# - A - B - C - D - E - F - G - H - I - J - K - L - M - N - O - P - Q - R - S - T - U - V - W - X - Y - Z
Son Haberler
Anasayfa    /    Kritikler
ABBATH – Dread Reaver
| 01.04.2022

Abbath’ın akide şekeri boynuzları.

Metal dünyasının en kendine has simalarından biri şüphesiz ki Abbath. Black metal kavramının dışına taşan rock ‘n’ roll ruhlu personası ve yarı trve yarı mahallenin delisi kimliğiyle, gerçek anlamda bir metal ikonu ve imajından bestelerine bir black metal efsanesi.

IMMORTAL’la birlikte yıllar boyunca ortalığın tozunu attırdıktan ve ortamı karla kapladıktan sonra kendi yoluna gitmeyi seçmiş ve kendi adını taşıyan albümüyle birlikte yolculuğuna başlamıştı. Zaman içerisinde çok sıkıntılı anları, alkol kullanımıyla ilintili skandal sahne performansları, hatta acınası duruma düştüğü anlar oldu. Alkolün metal dünyasından çekip aldığı sayısız isim olduğunu bildiğimizden, bu illetten kurtulabilmiş ve hayatına devam edebiliyor olmasından dolayı sevinçliyim.

Sevinçli olduğum diğer bir nokta da kendisini “çok sıkıcı” olarak gördüğü bu durumun ABBATH’ın müziğine olumsuz bir etki yapmıyor oluşu.

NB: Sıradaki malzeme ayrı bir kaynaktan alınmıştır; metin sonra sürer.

(** Descriptor 3 of the host is free, the program has a file open as number 3. *)
Definition busy_fs : FileSystem :=
  mkFileSystem (mkUnix {[ [97] := 1 ]} {[ 1 := [1; 2] ]} {[ 4 := mkDescr 1 0 true ]})
    (<[3%nat := Some (mkOpenFile 4 (Some 0) 0)]> (replicate 10 None)).
Lemma create_closes_other_file_witness :
  exists s', Create (fun _ => true) 64 [98] 0 busy_fs = Ok (true, s') /\
    zget (openFileList s') 3 = Some None /\ fds (ux s') !! 4 = None.
Proof.
  destruct (create_closes_other_file (fun _ => true) 64 busy_fs [98] 0 3) as [_ H]; [reflexivity|].
  destruct H as (_ & _ & H); [reflexivity|reflexivity|].
  apply (H (mkOpenFile 4 (Some 0) 0)); [reflexivity|]. by eexists.
Defined.
Lemma write_syscall_witness :
  SC_Write (call_state busy_fs 4 2 12) = Ok (tt, with_reg (call_state busy_fs 4 2 12) 2 (-1)) /\
  exists m' f', SC_Write (call_state busy_fs 4 2 3) =
      Ok (tt, with_reg (with_fs (with_mach (call_state busy_fs 4 2 3) m') f') 2 (-2)) /\
    inodes (ux f') = <[1 := [0; 0]]> (inodes (ux busy_fs)).
Proof.
  split.
  - apply (write_syscall (call_state busy_fs 4 2 12) 4 2 12); [|reflexivity|reflexivity|reflexivity|lia|].
    + by apply call_state_ok; apply small_is_int.
    + right; left. lia.
  - destruct (write_syscall (call_state busy_fs 4 2 3) 4 2 3) as [_ H]; [|reflexivity|reflexivity|reflexivity|lia|].
    + by apply call_state_ok; apply small_is_int.
    + destruct (H (mkOpenFile 4 (Some 0) 0) (mkDescr 1 0 true) [1; 2] []) as (m' & f' & H1 & _ & _ & _ & _ & H2).
      * lia.
      * reflexivity.
      * reflexivity.
      * reflexivity.
      * reflexivity.
      * simpl. lia.
      * apply (call_state_empty busy_fs 4 2 3 255).
      * lia.
      * exists m', f'. split; [exact H1|exact H2].
Defined.
Lemma read_syscall_witness :
  exists m' f', SC_Read (call_state busy_fs 4 9 3) =
      Ok (tt, with_reg (with_mach (with_fs (call_state busy_fs 4 9 3) f') m') 2 2) /\
    zget (mainMemory m') 3588 = Some 1 /\ zget (mainMemory m') 3589 = Some 2 /\ zget (mainMemory m') 3590 = Some 0.
Proof.
  destruct (read_syscall (call_state busy_fs 4 9 3) 4 9 3) as [_ H]; [|reflexivity|reflexivity|reflexivity|lia|].
  - by apply call_state_ok; apply small_is_int.
  - destruct (H (mkOpenFile 4 (Some 0) 0) (mkDescr 1 0 true) [1; 2] (fun j => 3588 + j)) as (m' & f' & H1 & _ & H2 & _).
    + lia.
    + reflexivity.
    + reflexivity.
    + simpl. lia.
    + unfold two31. lia.
    + intros j Hj. assert (j = 0 \/ j = 1 \/ j = 2) as [->|[->| ->]]; [|reflexivity|reflexivity|reflexivity].
      change (0 <= j <= 2) in Hj. lia.
    + intros. lia.
    + exists m', f'. split; [exact H1|]. split; [apply (H2 0); vm_compute; split; congruence|].
      split; [apply (H2 1)|apply (H2 2)]; vm_compute; split; congruence.
Defined.

(** ** Opening and closing *)

(** [k] is the first free slot of the list from 2 on. *)
Definition first_free (l : list (option OpenFile)) (k : Z) : Prop :=
  2 <= k <= 9 /\ zget l k = Some None /\ forall j, 2 <= j < k -> exists o, zget l j = Some (Some o).
Lemma find_free_ok l k n : forall i,
  i <= k < i + Z.of_nat n -> zget l k = Some None -> (forall j, i <= j < k -> exists o, zget l j = Some (Some o)) ->
  find_free_block n i l = Ok k.
Proof.
  induction n as [|n IH]; intros i Hi Hk Hb; [lia|]. cbn [find_free_block].
  destruct (decide (i = k)) as [->|Hne].
  - by rewrite (proj2 (rd_Ok _ _ _) Hk).
  - destruct (Hb i ltac:(lia)) as [o Ho]. rewrite (proj2 (rd_Ok _ _ _) Ho). cbn [mbind res_bind].
    apply IH; [lia|done|]. intros j Hj. apply Hb. lia.
Qed.
Lemma find_free_none l n : forall i,
  (forall j, i <= j < i + Z.of_nat n -> exists o, zget l j = Some (Some o)) -> find_free_block n i l = Ok (-1).
Proof.
  induction n as [|n IH]; intros i Hb; [done|]. cbn [find_free_block].
  destruct (Hb i ltac:(lia)) as [o Ho]. rewrite (proj2 (rd_Ok _ _ _) Ho). cbn [mbind res_bind].
  apply IH. intros j Hj. apply Hb. lia.
Qed.
Lemma zset_zset {A} (l : list A) i x y : zset (zset l i x) i y = zset l i y.
Proof. unfold zset. case_decide; [|done]. by rewrite list_insert_insert_eq. Qed.

(** The host opens an existing file, or says why not with -1. *)
Definition host_refuses permits open_max (u : unix) (name : list Z) : Prop :=
  dirents u !! name = None \/ permits name = false \/ free_fd open_max u = None.
Lemma Open_t_ok permits open_max (f : FileSystem) name ty ino fd :
  ty = 0 \/ ty = 1 -> dirents (ux f) !! name = Some ino -> permits name = true ->
  free_fd open_max (ux f) = Some fd ->
  Open_t permits open_max 0 name ty f =
    Ok (Some (new_OpenFile_t fd ty),
        mkFileSystem (set_fds (ux f) (<[fd := mkDescr ino 0 (ty =? 0)]> (fds (ux f)))) (openFileList f)).
Proof.
  intros Ht Hd Hp Hf. destruct (free_fd_spec _ _ _ Hf) as [H3 _].
  assert ((fd =? -1) = false) as Hm1 by (apply Z.eqb_neq; lia).
  assert (forall w, open_existing permits open_max (ux f) name w =
    (fd, set_fds (ux f) (<[fd := mkDescr ino 0 w]> (fds (ux f))))) as Ho.
  { intros w. unfold open_existing, new_fd. by rewrite Hd, Hp, Hf. }
  destruct f as [u l]. simpl in Ho.
  destruct Ht as [-> | ->]; unfold Open_t, OpenForReadWrite, OpenForRead, on_unix, mbind, st_bind;
    cbn [Z.eqb Pos.eqb ux]; rewrite Ho; simpl; by rewrite Hm1.
Qed.
Lemma Open_t_refused permits open_max (f : FileSystem) name ty :
  ty = 0 \/ ty = 1 -> host_refuses permits open_max (ux f) name ->
  Open_t permits open_max 0 name ty f = Ok (None, f).
Proof.
  intros Ht Hr.
  assert (forall w, open_existing permits open_max (ux f) name w = (-1, ux f)) as Ho.
  { intros w. unfold open_existing, new_fd. destruct Hr as [-> |[-> | ->]]; [done|by destruct (_ !! _)|].
    destruct (dirents (ux f) !! name); [|done]. by destruct (permits name). }
  destruct f as [u l]. simpl in Ho.
  destruct Ht as [-> | ->]; unfold Open_t, OpenForReadWrite, OpenForRead, on_unix, mbind, st_bind; cbn [Z.eqb Pos.eqb ux];
    by rewrite Ho.
Qed.

Section opening.
Context {X : Type} `{!ProcessCalls X}.
Context (permits : list Z -> bool) (open_max : nat).
#[local] Abbreviation S := (sim (cpu (kern X))).
Implicit Types (s t : S).

(** What Open does once the name is read. *)
Definition open_in_slot (name : list Z) (ty : Z) : st S unit :=
  freeBlock ← on_fs FindFreeBlock;
  if freeBlock =? -1 then setreg 2 (-1)
  else
    o ← on_fs (Open_t permits open_max 0 name ty);
    match o with
    | None => setreg 2 (-1)
    | Some f => on_fs (list_put freeBlock (Some f));; setreg 2 freeBlock
    end.
Lemma SC_Open_name s virtAddr ty name :
  machine_ok (mach (world s)) -> reg s 4 = Some virtAddr -> reg s 5 = Some ty -> ty = 0 \/ ty = 1 ->
  user_string (mach (world s)) virtAddr 0 (Z.to_nat (MaxFileLength + 1)) = Some name ->
  exists m', touched (mach (world s)) m' /\
    SC_Open permits open_max s = open_in_slot name ty (with_mach s m').
Proof.
  intros Hm H4 H5 Ht Hus. unfold SC_Open. rewrite (st_bind_Ok _ _ _ _ _ (rreg_ok s 4 _ ltac:(done) H4)).
  rewrite (st_bind_Ok _ _ _ _ _ (rreg_ok s 5 _ ltac:(done) H5)).
  pose proof (User2System_ok virtAddr (MaxFileLength + 1) s Hm ltac:(done)) as HU. rewrite Hus in HU.
  destruct HU as (_ & Hc & m' & HU & Htm). exists m'. split; [done|].
  destruct Ht as [-> | ->]; cbn [Z.eqb Pos.eqb negb andb orb]; by rewrite (st_bind_Ok _ _ _ _ _ HU), Hc.
Qed.
Lemma on_find_free s r : find_free_block 8 2 (openFileList (fs_of s)) = Ok r -> on_fs FindFreeBlock s = Ok (r, s).
Proof.
  intros H. rewrite (on_fs_ok s _ r (fs_of s)); [by rewrite with_fs_id|]. unfold FindFreeBlock. by rewrite H.
Qed.
Lemma open_full s name ty :
  machine_ok (mach (world s)) ->
  (forall j, 2 <= j <= 9 -> exists o, zget (openFileList (fs_of s)) j = Some (Some o)) ->
  open_in_slot name ty s = Ok (tt, with_reg s 2 (-1)).
Proof.
  intros Hm Hall. unfold open_in_slot. rewrite (st_bind_Ok _ _ _ _ _ (on_find_free s (-1)
    ltac:(apply find_free_none; intros; apply Hall; lia))). by apply setreg_ok.
Qed.
Lemma open_slot s k : first_free (openFileList (fs_of s)) k -> on_fs FindFreeBlock s = Ok (k, s) /\ (k =? -1) = false.
Proof.
  intros (Hk & Hn & Hb). split; [|apply Z.eqb_neq; lia]. apply on_find_free. by apply find_free_ok; [lia| |].
Qed.
Lemma open_refused s name ty k :
  machine_ok (mach (world s)) -> ty = 0 \/ ty = 1 -> first_free (openFileList (fs_of s)) k ->
  host_refuses permits open_max (ux (fs_of s)) name ->
  open_in_slot name ty s = Ok (tt, with_reg s 2 (-1)).
Proof.
  intros Hm Ht [Hk Hk1]%open_slot Hr. unfold open_in_slot. rewrite (st_bind_Ok _ _ _ _ _ Hk), Hk1.
  rewrite (st_bind_Ok _ _ _ _ _ (on_fs_ok s _ _ _ (Open_t_refused _ _ _ _ _ Ht Hr))), with_fs_id. by apply setreg_ok.
Qed.
Definition opened (f : FileSystem) (k fd ino ty : Z) : FileSystem :=
  mkFileSystem (set_fds (ux f) (<[fd := mkDescr ino 0 (ty =? 0)]> (fds (ux f))))
    (zset (openFileList f) k (Some (new_OpenFile_t fd ty))).
Lemma open_ok s name ty k ino fd :
  machine_ok (mach (world s)) -> zlen (openFileList (fs_of s)) = 10 -> ty = 0 \/ ty = 1 ->
  first_free (openFileList (fs_of s)) k -> dirents (ux (fs_of s)) !! name = Some ino -> permits name = true ->
  free_fd open_max (ux (fs_of s)) = Some fd ->
  open_in_slot name ty s = Ok (tt, with_reg (with_fs s (opened (fs_of s) k fd ino ty)) 2 k).
Proof.
  intros Hm Hl Ht Hff Hd Hp Hf. pose proof (open_slot s k Hff) as [Hk Hk1]. destruct Hff as [Hr _].
  unfold open_in_slot. rewrite (st_bind_Ok _ _ _ _ _ Hk), Hk1.
  rewrite (st_bind_Ok _ _ _ _ _ (on_fs_ok s _ _ _ (Open_t_ok _ _ _ _ _ _ _ Ht Hd Hp Hf))).
  set (f1 := mkFileSystem _ _).
  rewrite (st_bind_Ok _ _ _ _ _ (on_fs_ok (with_fs s f1) _ _ _ (list_put_ok f1 k _ ltac:(simpl; lia)))).
  by apply setreg_ok.
Qed.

Bugün, black metal tarihinin bu eşsiz isminin üçüncü albümüyle birlikteyiz. Hayatımda gördüğüm en kötü albüm kapaklarından biriyle bizleri selamlayan “Dread Reaver”, nevi şahsına münhasır insan Abbath’ın tüm iplerini eline aldığı ve bu açıdan bakıldığında bir nevi Malmsteen yaklaşımı sergilediği bir çalışma.

Öncelikle olumsuz taraflardan başlayalım ve bakmalara doymadığım o olağanüstü albüm kapağına dönelim.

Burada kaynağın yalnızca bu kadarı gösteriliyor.